AKP ise, 2007’den farklı olarak, genel olarak milliyetçi bir dil kullandı. Türkiye’de MHP’yi baraj altında bırakma stratejisinin bir sonucu olarak AKP, bölge politikalarında demokrasiye ve özgürlüğe vurgu yapmaktan kaçındı, geçmişte yapılan demokratik adımlara dikkat çekti ve özellikle hizmet politikalarını öne çıkardı. BDP’ye karşı çok sert bir dil kullanan Başbakan, BDP’yi ‘terör partisi’ olarak niteledi ve herhangi bir şekilde bir uzlaşmaya kapı bırakmadı.
İki partinin izlediği bu politika AKP’yi olumsuz, BDP’yi olumlu şekilde etkiledi. Bölgenin genelinde AKP birinci parti olma durumunu korumasına rağmen, BDP’nin etkili siyaset yaptığı illerde -bilhassa belediye başkanlığını elinde tuttuğu sekiz ilde- AKP’nin oyları azaldı. Gerçi AKP’nin izlediği seçim politikasının bölgede ona çok daha fazla oy kaybettireceği düşünülüyordu ama oylardaki azalma dramatik bir boyuta varmadı. Bunda seçmenin hem AKP’nin geçmişte yaptıklarına verdiği değer, hem de seçim döneminde dillendirdiği otoriter ve milliyetçi söylemin arızi bir durum olduğuna ve seçimden sonra bunun terk edileceğine inanması önemli rol oynadı.
BDP, hem oy oranını, hem de milletvekili sayısını artırdı. BDP geleneği, 2002’deki yüzde 6,2’lik oyla en yüksek seviyeye çıkmıştı, 2007’de ise yüzde 4’lük oyla, bu siyasal geleneğin en düşük oyunu almıştı. 2009 yerel seçimlerinde yüzde 5,6 alarak toparlanmaya başlayan BDP’nin 2011 seçimlerinde bazı yerlerde (örneğin Urfa ve Antep gibi) beklediği oy oranına ulaşmasa da toparlanma sürecinin devam ettiğini söylemek mümkün.

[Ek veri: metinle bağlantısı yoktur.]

(** ** [parse_stories] *)

(** An entry of the story history: the list of tokens of a narrative line,
    or the [''] that [story.append('')] leaves after a question. *)
Inductive entry : Set :=
| Blank
| Words (tokens : list string).

(** Truth value of an entry ([if x]): an empty string and an empty list
    are false. *)
Definition entry_truthy (x : entry) : bool :=
  match x with
  | Blank => false
  | Words [] => false
  | Words (_ :: _) => true
  end.

(** [for token in sentence], [len(sentence)] *)
Definition entry_tokens (x : entry) : list string :=
  match x with
  | Blank => []
  | Words tokens => tokens
  end.

(** An entry that is the non-empty token list of a narrative line. *)
Definition sentence_entry (x : entry) : Prop :=
  ∃ tokens, x = Words tokens ∧ tokens ≠ [].

(** What [parse_stories] appends to [stories]: (substory, query, answer). *)
Definition example : Set := list entry * list string * string.

(** Lines 32-34: strip the line, cut the number off, read it. *)
Definition line_number (line : string) : result (Z * string) :=
  let line := Py.strip line in
  let* (nid, line) := Py.unpack2 (Py.split1 " " line) in
  let* nid := Py.int nid in
  OK (nid, line).

(** The entry a line leaves in the history: [''] for a question, its
    tokens for a narrative line. *)
Definition line_entry (line : string) : result entry :=
  let* (_, rest) := line_number line in
  OK (if Py.contains Py.TAB rest then Blank else Words (tokenize rest)).

(** A line that does not start a new story. *)
Definition continues (line : string) : Prop :=
  ∃ nid rest, line_number line = OK (nid, rest) ∧ nid ≠ 1.

(** Lines 35-36: a line numbered 1 starts a new story. *)
Definition restart (nid : Z) (story : list entry) : list entry :=
  if nid =? 1 then [] else story.
(** X5. [getRealtimeArrivalTime] reports a realtime estimate exactly when
    the update has an arrival that carries an absolute time or a delay that
    is not zero; in every other case (no update, no arrival, or an arrival
    with neither) it returns the scheduled string as it was given, whatever
    its shape, with no delay text. *)
Theorem getRealtimeArrivalTime_realtime_iff :
  forall (h : Clock.Host) (scheduledTime : string)
         (stopTimeUpdate : option Proto.StopTimeUpdate),
    let result :=
      Realtime.getRealtimeArrivalTime h scheduledTime stopTimeUpdate in
    (Realtime.isRealtime result = true <->
     exists arrival,
       JS.chain stopTimeUpdate Proto.arrival = Some arrival
       /\ ((exists t, Proto.time arrival = Some t /\ t <> 0)
           \/ (exists s, Proto.delay arrival = Some s /\ s <> 0)))
    /\ (Realtime.isRealtime result = false ->
        Realtime.time result = scheduledTime
        /\ Realtime.delay result = None).
Proof.
  intros h scheduledTime stu result. unfold result, Realtime.getRealtimeArrivalTime.
  destruct (JS.chain stu Proto.arrival) as [arr|].
  - destruct (Realtime.truthyZ (Proto.time arr)) as [t|] eqn:Ht.
    + apply truthyZ_some in Ht. simpl. split; [|discriminate].
      split; [|reflexivity]. intros _. exists arr. split; [reflexivity|].
      left. exists t. exact Ht.
    + destruct (Realtime.truthyZ (Proto.delay arr)) as [s|] eqn:Hs.
      * apply truthyZ_some in Hs. simpl. split; [|discriminate].
        split; [|reflexivity]. intros _. exists arr. split; [reflexivity|].
        right. exists s. exact Hs.
      * simpl. split; [|auto]. split; [discriminate|].
        intros [a [[= <-] [[t [Et Hnz]]|[s [Es Hnz]]]]].
        -- apply truthyZ_none in Ht. destruct Ht as [Ht|Ht]; congruence.
        -- apply truthyZ_none in Hs. destruct Hs as [Hs|Hs]; congruence.
  - simpl. split; [|auto]. split; [discriminate|].
    intros [a [H _]]. discriminate.
Qed.

(** X6. When the arrival carries an absolute time, the estimate of
    [getRealtimeArrivalTime] is taken from it alone: the time shown does not
    depend on the scheduled string nor on the delay, and the delay text is
    present exactly when the delay is there and not zero. *)
Theorem getRealtimeArrivalTime_absolute_time :
  forall (h : Clock.Host) (scheduledTime : string)
         (stopTimeUpdate : Proto.StopTimeUpdate)
         (arrival : Proto.StopTimeEvent) (t : Z),
    Proto.arrival stopTimeUpdate = Some arrival ->
    Proto.time arrival = Some t ->
    t <> 0 ->
    let result :=
      Realtime.getRealtimeArrivalTime h scheduledTime (Some stopTimeUpdate) in
    Realtime.time result
    = Clock.toLocalTimeStringHM h (Clock.newDate (JS.ofZ (t * 1000)))
    /\ Realtime.isRealtime result = true
    /\ Realtime.delay result
       = match Proto.delay arrival with
         | Some s => if s =? 0 then None else Some (Realtime.formatDelay s)
         | None => None
         end.
Proof.
  intros h scheduledTime stu arr t Harr Ht Hnz result.
  unfold result, Realtime.getRealtimeArrivalTime. simpl JS.chain.
  rewrite Harr.
  rewrite (proj2 (truthyZ_some (Proto.time arr) t) (conj Ht Hnz)).
  simpl. repeat split.
  unfold Realtime.truthyZ. destruct (Proto.delay arr) as [s|]; [|reflexivity].
  destruct (s =? 0); reflexivity.
Qed.
Lemma gate_partition (throws : Record_ -> bool) (employees : list Record_) :
  (List.length (filter (fun e => isPayrollReady e && negb (throws e)) employees)
   + List.length (filter (fun e => negb (isPayrollReady e)) employees)
   + List.length (filter (fun e => isPayrollReady e && throws e) employees)
   = List.length employees)%nat.
Proof.
  induction employees as [|e es IH]; [reflexivity|].
  cbn [filter].
  destruct (isPayrollReady e), (throws e); cbn [negb andb List.length]; lia.
Qed.

Lemma processedEntry_length toADP toQB employees :
  List.length (flat_map (processedEntry toADP toQB) employees)
  = List.length
      (filter (fun e => isPayrollReady e && negb (failsToTransform toADP toQB e))
              employees).
Proof.
  induction employees as [|e es IH]; [reflexivity|].
  cbn [flat_map filter]. rewrite length_app, IH.
  unfold processedEntry, failsToTransform.
  destruct (isPayrollReady e); [|reflexivity].
  now destruct (transformBoth toADP toQB e) as [[adp qb]|error].
Qed.

Lemma failsToTransform_gate toADP toQB employees :
  filter (fun e => isPayrollReady e && failsToTransform toADP toQB e) employees
  = filter (failsToTransform toADP toQB) employees.
Proof.
  apply filter_ext. intros e. unfold failsToTransform.
  now destruct (isPayrollReady e).
Qed.

(** X1.  [processEmployees] sorts the employees by the compliance
    gate and by what the transformers do.  Whatever the transformers and
    the progress callback do, the processed employees are, in order,
    those for which [isPayrollReady] holds and both transformers return,
    each with the two records returned; the skipped ones are those for
    which [isPayrollReady] fails, each with the reason that prints the
    two statuses; an employee that passes the gate and for which a
    transformer throws is neither processed nor skipped; and the run
    reports no warning.  Validation errors keep no employee out of the
    processed ones, nor does a callback that throws.  Over stored
    mappings of the shape of [ProviderMapping] the transformers return,
    and every employee is either processed or skipped. *)
Theorem processEmployees_sorts_by_gate
    (employees : list Record_) (headers : option (list string))
    (st : Storage) (w : World) :
  (forall toADP toQuickBooks onProgress,
     let r := fst (fst (processEmployeesWith toADP toQuickBooks onProgress
                          employees headers st w)) in
     processedEmployees r
     = flat_map (processedEntry toADP toQuickBooks) employees
     /\ skippedEmployees r
        = map (fun e => mkSkippedEmployee e (skipReason e))
              (filter (fun e => negb (isPayrollReady e)) employees)
     /\ (List.length (processedEmployees r) + List.length (skippedEmployees r)
         + List.length (filter (failsToTransform toADP toQuickBooks) employees)
         = List.length employees)%nat
     /\ foundWarnings r = [])
  /\ (forall stored : Provider -> option ProviderMapping,
        let r := fst (fst (processEmployees employees headers stored st w)) in
        processedEmployees r
        = map (fun e => mkProcessedEmployee e (transformToADP stored e)
                                            (transformToQuickBooks stored e))
              (filter isPayrollReady employees)
        /\ skippedEmployees r
           = map (fun e => mkSkippedEmployee e (skipReason e))
                 (filter (fun e => negb (isPayrollReady e)) employees)
        /\ (List.length (processedEmployees r)
            + List.length (skippedEmployees r)
            = List.length employees)%nat
        /\ foundWarnings r = []).
Proof.
  split.
  - intros toADP toQB onProgress. cbn zeta.
    destruct (processEmployeesWith_result toADP toQB onProgress employees
                headers st w) as (H1 & H2 & _ & H4 & _).
    rewrite H1, H2, H4, length_map, processedEntry_length.
    rewrite <- failsToTransform_gate.
    repeat split. apply gate_partition.
  - intros stored. cbn zeta.
    destruct (processEmployees_result employees headers stored st w)
      as (H1 & H2 & _ & H4 & _).
    rewrite H1, H2, H4, !length_map. repeat split.
    pose proof (gate_partition (fun _ => false) employees) as P.
    cbn [negb] in P.
    rewrite (filter_ext (fun e => isPayrollReady e && true) isPayrollReady) in P
      by (intros e; apply andb_true_r).
    rewrite (filter_ext (fun e => isPayrollReady e && false) (fun _ => false)) in P
      by (intros e; apply andb_false_r).
    assert (Hnone : filter (fun _ : Record_ => false) employees = []).
    { clear. induction employees; [reflexivity|assumption]. }
    rewrite Hnone in P. cbn [List.length] in P. lia.
Qed.

(** A run over one employee that passes the gate, with transformers
    that throw, and the run over the same employee with the default
    mappings. *)
Lemma processEmployees_sorts_by_gate_witness :
  let r := fst (fst (processEmployeesWith brokenTransformer brokenTransformer
                       None [namelessEmployee] None emptyStore sampleWorld)) in
  let r' := fst (fst (processEmployees [namelessEmployee] None (fun _ => None)
                        emptyStore sampleWorld)) in
  processedEmployees r = [] /\ skippedEmployees r = []
  /\ map employee (processedEmployees r') = [namelessEmployee].
Proof.
  cbv zeta.
  destruct (processEmployees_sorts_by_gate [namelessEmployee] None emptyStore
              sampleWorld) as [H H'].
  destruct (H brokenTransformer brokenTransformer None) as (H1 & H2 & _).
  destruct (H' (fun _ => None)) as (H3 & _).
  split; [exact H1|]. split; [exact H2|].
  rewrite H3. reflexivity.
Defined.

(** X2.  The errors that [processEmployees] returns are, in the order
    of the employees, skipped ones included, the validation errors of
    each employee, followed by one error of type PARSE_ERROR on the field
    [general] when something was thrown in the turn of the employee, by
    a transformer or by the progress callback.  Each error carries the
    row that counts its employee from 1, the row of the lines of the
    log, and the identifier of the employee.  An employee without
    identifier is named after its position, which validation counts from
    0 and the report of what was thrown from 1: for the first row the
    validation errors read "row_0", the other error "row_1".  Over stored
    mappings of the shape of [ProviderMapping] and without callback the
    errors are those of validation alone. *)
Theorem processEmployees_errors_located
    (employees : list Record_) (headers : option (list string))
    (st : Storage) (w : World) :
  (forall toADP toQuickBooks onProgress,
     let r := fst (fst (processEmployeesWith toADP toQuickBooks onProgress
                          employees headers st w)) in
     map located (foundErrors r)
     = runErrorsFrom toADP toQuickBooks onProgress 0 employees
     /\ (forall e rest error,
           employees = e :: rest -> get e "employee_id" = None ->
           thrownAt toADP toQuickBooks onProgress 0 e = Some error ->
           (forall x, In x (firstn (List.length (employeeRules e))
                                   (foundErrors r)) ->
                      err_row x = 1 /\ err_rowId x = "row_0")
           /\ exists x,
                nth_error (foundErrors r) (List.length (employeeRules e))
                = Some x
                /\ err_row x = 1 /\ err_rowId x = "row_1"
                /\ err_field x = "general" /\ err_value x = ""
                /\ err_errorType x = PARSE_ERROR
                /\ err_message x
                   = "Failed to process employee: " ++ errorMessage error))
  /\ (forall stored : Provider -> option ProviderMapping,
        let r := fst (fst (processEmployees employees headers stored st w)) in
        map located (foundErrors r) = locatedErrorsFrom 0 employees
        /\ map bodyOf (foundErrors r) = flat_map employeeRules employees
        /\ (forall e rest,
              employees = e :: rest -> get e "employee_id" = None ->
              forall x, In x (firstn (List.length (employeeRules e))
                                     (foundErrors r)) ->
                        err_row x = 1 /\ err_rowId x = "row_0")).
Proof.
  assert (Hfirst : forall (errs : list ProcessingError) e tail,
             get e "employee_id" = None ->
             map located errs
             = (map (fun b => (0 + 1,
                               orElse (get e "employee_id")
                                      ("row_" ++ intToString 0), b))
                    (employeeRules e) ++ tail)%list ->
             forall x, In x (firstn (List.length (employeeRules e)) errs) ->
                       err_row x = 1 /\ err_rowId x = "row_0").
  { intros errs e tail Hid H3 x Hx.
    rewrite Hid in H3. cbn [orElse] in H3.
    apply (in_map located) in Hx. rewrite <- firstn_map, H3 in Hx.
    rewrite firstn_app, length_map, Nat.sub_diag in Hx.
    cbn [firstn] in Hx. rewrite app_nil_r in Hx.
    rewrite <- (length_map (fun b : ErrorBody => (0 + 1, "row_" ++ intToString 0, b)))
      in Hx.
    rewrite firstn_all in Hx. apply in_map_iff in Hx.
    destruct Hx as (b & Hb & _). unfold located in Hb.
    injection Hb as <- <- _. split; reflexivity. }
  split.
  - intros toADP toQB onProgress. cbn zeta.
    destruct (processEmployeesWith_result toADP toQB onProgress employees
                headers st w) as (_ & _ & H3 & _).
    split; [exact H3|].
    intros e rest error -> Hid Hthrown.
    cbn [runErrorsFrom locatedErrorsFrom] in H3.
    rewrite Hthrown, app_nil_r, <- !app_assoc in H3.
    split; [exact (Hfirst _ e _ Hid H3)|].
    assert (Hnth : nth_error (map located
                     (foundErrors (fst (fst (processEmployeesWith toADP toQB
                        onProgress (e :: rest) headers st w)))))
                     (List.length (employeeRules e))
                   = Some (failureAt 0 e error)).
    { rewrite H3.
      rewrite nth_error_app2 by (rewrite length_map; lia).
      rewrite length_map, Nat.sub_diag. reflexivity. }
    rewrite nth_error_map in Hnth.
    destruct (nth_error _ (List.length (employeeRules e))) as [x|];
      [|discriminate].
    exists x. split; [reflexivity|].
    cbn [option_map] in Hnth.
    unfold located, failureAt, bodyOf in Hnth.
    rewrite Hid in Hnth. cbn [orElse] in Hnth.
    injection Hnth as Hrow HrowId Hfield Hvalue Htype Hmessage _.
    repeat split; assumption.
  - intros stored. cbn zeta.
    destruct (processEmployees_result employees headers stored st w)
      as (_ & _ & H3 & _).
    split; [exact H3|]. split.
    + assert (Hb : forall l, map bodyOf l = map snd (map located l)).
      { intros l. rewrite map_map. reflexivity. }
      rewrite Hb, H3. generalize 0. clear.
      induction employees as [|e es IH]; intros i; [reflexivity|].
      cbn [locatedErrorsFrom flat_map]. rewrite map_app, map_map. cbn [snd].
      now rewrite map_id, IH.
    + intros e rest -> Hid.
      exact (Hfirst _ e (locatedErrorsFrom (0 + 1) rest) Hid H3).
Qed.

BDP açısından önemli olan, milletvekili sayısını artırmasıydı. BDP’nin bu beklentisi büyük oranda gerçekleşti; 2007’de 22 olan milletvekili sayısını (saat 20.30 itibarıyla) 34’e çıkardı. BDP’nin güçlü bir gruba sahip olması hem Kürt meselesinin parlamento çatısı altında çözülmesi hem de yeni anayasanın yapılması için önemli bir fırsattır. Bundan sonra yapılması gereken, BDP ile AKP arasında -seçim sürecinin tersine- olumlu bir işbirliği sağlamak olmalıdır.